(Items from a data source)
(** [generate_count_peaks_matrix] on index lists of the grid: no
    exception, the shape of the grid, one count per zipped pair. *)
Lemma generate_in_range (bH bN : list Z) (nH nN : Z) :
  0 ≤ nH → 0 ≤ nN →
  Forall (λ i, 0 ≤ i ≤ nH - 1) bH → Forall (λ i, 0 ≤ i ≤ nN - 1) bN →
  ∃ m, generate_count_peaks_matrix bH bN nH nN = Ok m ∧
       has_shape (Z.to_nat nN) (Z.to_nat nH) m ∧
       cell_sum m = (length bH `min` length bN)%nat.
Proof.
  intros HnH HnN HH HN. unfold generate_count_peaks_matrix.
  destruct (np_zeros_shape nN nH HnN HnH) as (m0 & -> & Hm0 & Hs0). simpl.
  destruct (count_loop_in_range _ _ (zip bH bN) m0 Hm0
              (Forall_zip_in_range nH nN bH bN HH HN)) as (m & Hm & Hshape & Hs).
  exists m. split; [done|]. split; [done|].
  rewrite Hs, Hs0, length_zip. done.
Qed.

(** The count in each cell: the number of positions at which the two
    lists hold the column and the row of the cell. *)
Lemma generate_cells (bH bN : list Z) (nH nN : Z) m :
  0 ≤ nH → 0 ≤ nN →
  Forall (λ i, 0 ≤ i ≤ nH - 1) bH → Forall (λ i, 0 ≤ i ≤ nN - 1) bN →
  generate_count_peaks_matrix bH bN nH nN = Ok m →
  ∀ r c, (Z.of_nat r < nN) → (Z.of_nat c < nH) →
         cell m r c = Some (pairs_at (zip bH bN) r c).
Proof.
  intros HnH HnN HH HN E r c Hr Hc. unfold generate_count_peaks_matrix in E.
  destruct (np_zeros_shape nN nH HnN HnH) as (m0 & E0 & Hm0 & _).
  rewrite E0 in E. simpl in E.
  rewrite (count_loop_cells _ _ _ _ _ Hm0
             (Forall_zip_in_range nH nN bH bN HH HN) E r c).
  unfold np_zeros in E0.
  assert ((nN <? 0) = false) as Hf1 by lia.
  assert ((nH <? 0) = false) as Hf2 by lia.
  rewrite Hf1, Hf2 in E0. injection E0 as <-.
  rewrite cell_zeros by lia. done.
Qed.

(** ** Facts on flattening *)

Lemma reshape_1D_length rows cols (m : matrix) :
  has_shape rows cols m → length (reshape_1D m) = (rows * cols)%nat.
Proof.
  intros [<- Hrows]. unfold reshape_1D.
  induction Hrows as [|row m Hrow _ IH]; simpl; [done|].
  rewrite length_app, IH, Hrow. done.
Qed.

(** Row-major order: cell [(r, c)] of a matrix with [cols] columns is
    element [r * cols + c] of the flattened matrix. *)
Lemma reshape_1D_lookup rows cols (m : matrix) r c :
  has_shape rows cols m → (c < cols)%nat →
  reshape_1D m !! (r * cols + c)%nat = cell m r c.
Proof.
  intros [_ Hrows] Hc. unfold reshape_1D, cell. revert r.
  induction Hrows as [|row m Hrow _ IH]; intros r; simpl.
  - done.
  - destruct r as [|r]; simpl.
    + rewrite lookup_app_l by lia. done.
    + rewrite lookup_app_r by lia. rewrite <- IH. f_equal. lia.
Qed.

(** ** Facts on the script *)

Lemma inject_Z_nonzero (n : Z) : n ≠ 0 → ¬ (inject_Z n == 0)%Q.
Proof. intros Hn E. apply Hn. unfold Qeq in E. simpl in E. lia. Qed.

Lemma truediv_nonzero x (n : Z) :
  n ≠ 0 → truediv x (inject_Z n) = Ok (x / inject_Z n)%Q.
Proof.
  intros Hn. unfold truediv.
  destruct (Qeq_bool (inject_Z n) 0) eqn:E; [|done].
  apply Qeq_bool_iff in E. by apply inject_Z_nonzero in E.
Qed.

Lemma binsize_pos (d n : Z) : 0 < d → 0 < n → (0 < inject_Z d / inject_Z n)%Q.
Proof.
  intros Hd Hn. apply Qlt_shift_div_l.
  - change (inject_Z 0 < inject_Z n)%Q. by rewrite <- Zlt_Qlt.
  - rewrite Qmult_0_l. change (inject_Z 0 < inject_Z d)%Q. by rewrite <- Zlt_Qlt.
Qed.

Lemma binsize_nonzero (d n : Z) :
  0 < d → 0 < n → ¬ (inject_Z d / inject_Z n == 0)%Q.
Proof.
  intros Hd Hn E. pose proof (binsize_pos d n Hd Hn) as H.
  rewrite E in H. by apply Qlt_irrefl in H.
Qed.

(** One turn of the loop over the grids: both axes are binned on their
    own, the two lists go to [generate_count_peaks_matrix], and nothing
    raises. *)
Lemma grid_body_total H_shifts N_shifts acc (nH nN : Z) :
  0 < nH → 0 < nN →
  ∃ bH bN m,
    binning H_shifts (inject_Z (H_shift_max - H_shift_min) / inject_Z nH)
      (inject_Z H_shift_min) nH = Ok bH ∧
    binning N_shifts (inject_Z (N_shift_max - N_shift_min) / inject_Z nN)
      (inject_Z N_shift_min) nN = Ok bN ∧
    generate_count_peaks_matrix bH bN nH nN = Ok m ∧
    grid_body H_shifts N_shifts acc (nH, nN) = Ok (acc ++ [m]) ∧
    has_shape (Z.to_nat nN) (Z.to_nat nH) m ∧
    cell_sum m = (length bH `min` length bN)%nat.
Proof.
  intros HnH HnN.
  assert (HbH : ¬ (inject_Z (H_shift_max - H_shift_min) / inject_Z nH == 0)%Q)
    by (apply binsize_nonzero; [done | lia]).
  assert (HbN : ¬ (inject_Z (N_shift_max - N_shift_min) / inject_Z nN == 0)%Q)
    by (apply binsize_nonzero; [done | lia]).
  destruct (binning H_shifts _ (inject_Z H_shift_min) nH) as [bH|] eqn:EH;
    [|by rewrite binning_nonzero in EH].
  destruct (binning N_shifts _ (inject_Z N_shift_min) nN) as [bN|] eqn:EN;
    [|by rewrite binning_nonzero in EN].
  destruct (generate_in_range bH bN nH nN) as (m & Hm & Hshape & Hsum);
    [lia | lia | by eapply binning_in_grid | by eapply binning_in_grid |].
  exists bH, bN, m. do 3 (split; [done|]). split; [|done].
  unfold grid_body. rewrite !truediv_nonzero by lia. simpl.
  rewrite EH. simpl. rewrite EN. simpl. rewrite Hm. done.
Qed.

Lemma build_input_matrices_total H_shifts N_shifts :
  ∃ m0 m1 m2,
    build_input_matrices H_shifts N_shifts = Ok [m0; m1; m2] ∧
    has_shape 20 10 m0 ∧ has_shape 26 10 m1 ∧ has_shape 10 8 m2.
Proof.
  unfold build_input_matrices, grids.
  destruct (grid_body_total H_shifts N_shifts [] 10 20)
    as (_ & _ & m0 & _ & _ & _ & E0 & S0 & _); [lia | lia |].
  destruct (grid_body_total H_shifts N_shifts [m0] 10 26)
    as (_ & _ & m1 & _ & _ & _ & E1 & S1 & _); [lia | lia |].
  destruct (grid_body_total H_shifts N_shifts [m0; m1] 8 10)
    as (_ & _ & m2 & _ & _ & _ & E2 & S2 & _); [lia | lia |].
  exists m0, m1, m2. split; [|done].
  cbn [for_each]. rewrite E0. cbn [mbind result_bind app].
  rewrite E1. cbn [mbind result_bind app]. rewrite E2. done.
Qed.

Lemma getitem_lookup {A} (l : list A) (i : nat) a :
  l !! i = Some a → getitem l (Z.of_nat i) = Ok a.
Proof.
  intros Hi. pose proof (lookup_lt_Some _ _ _ Hi) as Hlt. unfold getitem.
  assert ((Z.of_nat i <? - Z.of_nat (length l)) = false) as -> by lia.
  assert ((Z.of_nat (length l) <=? Z.of_nat i) = false) as -> by lia.
  assert ((Z.of_nat i <? 0) = false) as -> by lia.
  cbn [orb]. by rewrite Nat2Z.id, Hi.
Qed.

Lemma assemble_three (m0 m1 m2 : matrix) (rest : list matrix) :
  assemble (m0 :: m1 :: m2 :: rest) =
    Ok (reshape_1D m0 ++ reshape_1D m1 ++ reshape_1D m2).
Proof.
  unfold assemble, get_input.
  rewrite (getitem_lookup _ 0 m0), (getitem_lookup _ 1 m1),
    (getitem_lookup _ 2 m2) by done.
  done.
Qed.

(** ** Facts on rounding *)

Lemma round_half_even_comp x y :
  (x == y)%Q → round_half_even x = round_half_even y.
Proof.
  intros E. unfold round_half_even.
  rewrite (Qfloor_comp _ _ E).
  assert ((x - inject_Z (Qfloor y) ?= 1 # 2) = (y - inject_Z (Qfloor y) ?= 1 # 2))%Q
    as -> by (by rewrite E).
  done.
Qed.

Lemma round_half_even_Z (k : Z) : round_half_even (inject_Z k) = k.
Proof.
  unfold round_half_even. rewrite Qfloor_Z.
  assert ((inject_Z k - inject_Z k ?= 1 # 2)%Q = Lt) as ->; [|done].
  apply (proj1 (Qlt_alt _ _)). generalize (inject_Z k). intros q. lra.
Qed.


(** [round(x, 3)] is a whole number of thousandths, the nearest one. *)
Lemma round_3_thousandths x :
  (round x 3 == inject_Z (round_half_even (x * 1000)) / 1000)%Q.
Proof. unfold round. done. Qed.


(** Formatting to one decimal changes nothing on a number rounded to
    thousandths and scaled by one hundred. *)
Lemma format_1f_round_3 x : (format_1f (round x 3 * 100) == round x 3 * 100)%Q.
Proof.
  unfold format_1f.
  set (k := round_half_even (x * 1000)).
  assert (Hk : (round x 3 * 100 * 10 == inject_Z k)%Q).
  { rewrite round_3_thousandths. fold k. field. }
  unfold round at 1. change (inject_Z (10 ^ Z.of_nat 1)) with 10%Q.
  rewrite (round_half_even_comp _ _ Hk), round_half_even_Z.
  rewrite round_3_thousandths. fold k. field.
Qed.

(** ** Facts on positional pairing *)

Lemma zip_take_min {A B} (l : list A) (k : list B) :
  zip (take (length l `min` length k) l) (take (length l `min` length k) k)
  = zip l k.
Proof.
  revert k. induction l as [|a l IH]; intros [|b k]; simpl; try done.
  by rewrite IH.
Qed.

Lemma generate_take_min (bH bN : list Z) (nH nN : Z) :
  generate_count_peaks_matrix
    (take (length bH `min` length bN) bH) (take (length bH `min` length bN) bN)
    nH nN
  = generate_count_peaks_matrix bH bN nH nN.
Proof. unfold generate_count_peaks_matrix. by rewrite zip_take_min. Qed.

(** The part of the counting invariant that holds on the code: the sum
    of the cells is at most the number of peaks, and reaches it exactly
    when neither axis dropped a value. *)
Lemma count_sum_le_peaks H_shifts N_shifts bh mh bn mn (nH nN : Z) bH bN :
  length H_shifts = length N_shifts →
  0 ≤ nH → 0 ≤ nN →
  binning H_shifts bh mh nH = Ok bH →
  binning N_shifts bn mn nN = Ok bN →
  ∃ m, generate_count_peaks_matrix bH bN nH nN = Ok m ∧
       (cell_sum m ≤ length H_shifts)%nat ∧
       (cell_sum m = length H_shifts ↔
        length bH = length H_shifts ∧ length bN = length N_shifts).
Proof.
  intros Hlen HnH HnN EH EN.
  destruct (generate_in_range bH bN nH nN) as (m & Hm & _ & Hs);
    [done | done | by eapply binning_in_grid | by eapply binning_in_grid |].
  apply binning_length in EH, EN.
  exists m. split; [done|]. rewrite Hs. lia.
Qed.

(** * The claims *)





(** C9.  Every index that [binning] returns lies in [0, num_1D_grid -
    1].  So on two lists returned by [binning] for the bin counts of the
    matrix, every increment of [generate_count_peaks_matrix] addresses a
    row in [0, N_num_1D_grid) and a column in [0, H_num_1D_grid): the
    function raises no [IndexError] and returns a matrix of shape
    [(N_num_1D_grid, H_num_1D_grid)]. *)
Theorem binned_indices_in_bounds (H_shifts N_shifts : list Q)
    (H_binsize H_shift_min' N_binsize N_shift_min' : Q)
    (H_num_1D_grid N_num_1D_grid : Z) (binned_H_shifts binned_N_shifts : list Z) :
  0 ≤ H_num_1D_grid → 0 ≤ N_num_1D_grid →
  binning H_shifts H_binsize H_shift_min' H_num_1D_grid = Ok binned_H_shifts →
  binning N_shifts N_binsize N_shift_min' N_num_1D_grid = Ok binned_N_shifts →
  Forall (λ i, 0 ≤ i ≤ H_num_1D_grid - 1) binned_H_shifts ∧
  Forall (λ i, 0 ≤ i ≤ N_num_1D_grid - 1) binned_N_shifts ∧
  Forall (λ b, 0 ≤ snd b < N_num_1D_grid ∧ 0 ≤ fst b < H_num_1D_grid)
    (zip binned_H_shifts binned_N_shifts) ∧
  ∃ m, generate_count_peaks_matrix binned_H_shifts binned_N_shifts
         H_num_1D_grid N_num_1D_grid = Ok m ∧
       has_shape (Z.to_nat N_num_1D_grid) (Z.to_nat H_num_1D_grid) m.
Proof.
  intros HnH HnN EH EN.
  pose proof (binning_in_grid _ _ _ _ _ EH) as HH.
  pose proof (binning_in_grid _ _ _ _ _ EN) as HN.
  split; [done|]. split; [done|]. split.
  - eapply Forall_impl;
      [exact (Forall_zip_in_range _ _ _ _ HH HN) | simpl; intros [h n]; simpl; lia].
  - destruct (generate_in_range _ _ _ _ HnH HnN HH HN) as (m & Hm & Hs & _).
    by exists m.
Qed.

Lemma binned_indices_in_bounds_witness :
  ∃ m, generate_count_peaks_matrix [2; 4] [4] 10 20 = Ok m ∧ has_shape 20 10 m.
Proof.
  apply (binned_indices_in_bounds [7; 5; 8]%Q [100; 150; 87]%Q
           (1 # 2) 6 (5 # 2) 90 10 20 [2; 4] [4]);
    [lia | lia | reflexivity | reflexivity].
Defined.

■ **TASK**: Copy word for word the stretch of entries above from the line that has "induction Hrows as [|row m Hrow _ IH]; intros" through the line that has "destruct (Qeq_bool (inject_Z", both ends included, and nothing outside it.

■ **ANSWER SECTION**:
  induction Hrows as [|row m Hrow _ IH]; intros r; simpl.
  - done.
  - destruct r as [|r]; simpl.
    + rewrite lookup_app_l by lia. done.
    + rewrite lookup_app_r by lia. rewrite <- IH. f_equal. lia.
Qed.

(** ** Facts on the script *)

Lemma inject_Z_nonzero (n : Z) : n ≠ 0 → ¬ (inject_Z n == 0)%Q.
Proof. intros Hn E. apply Hn. unfold Qeq in E. simpl in E. lia. Qed.

Lemma truediv_nonzero x (n : Z) :
  n ≠ 0 → truediv x (inject_Z n) = Ok (x / inject_Z n)%Q.
Proof.
  intros Hn. unfold truediv.
  destruct (Qeq_bool (inject_Z n) 0) eqn:E; [|done].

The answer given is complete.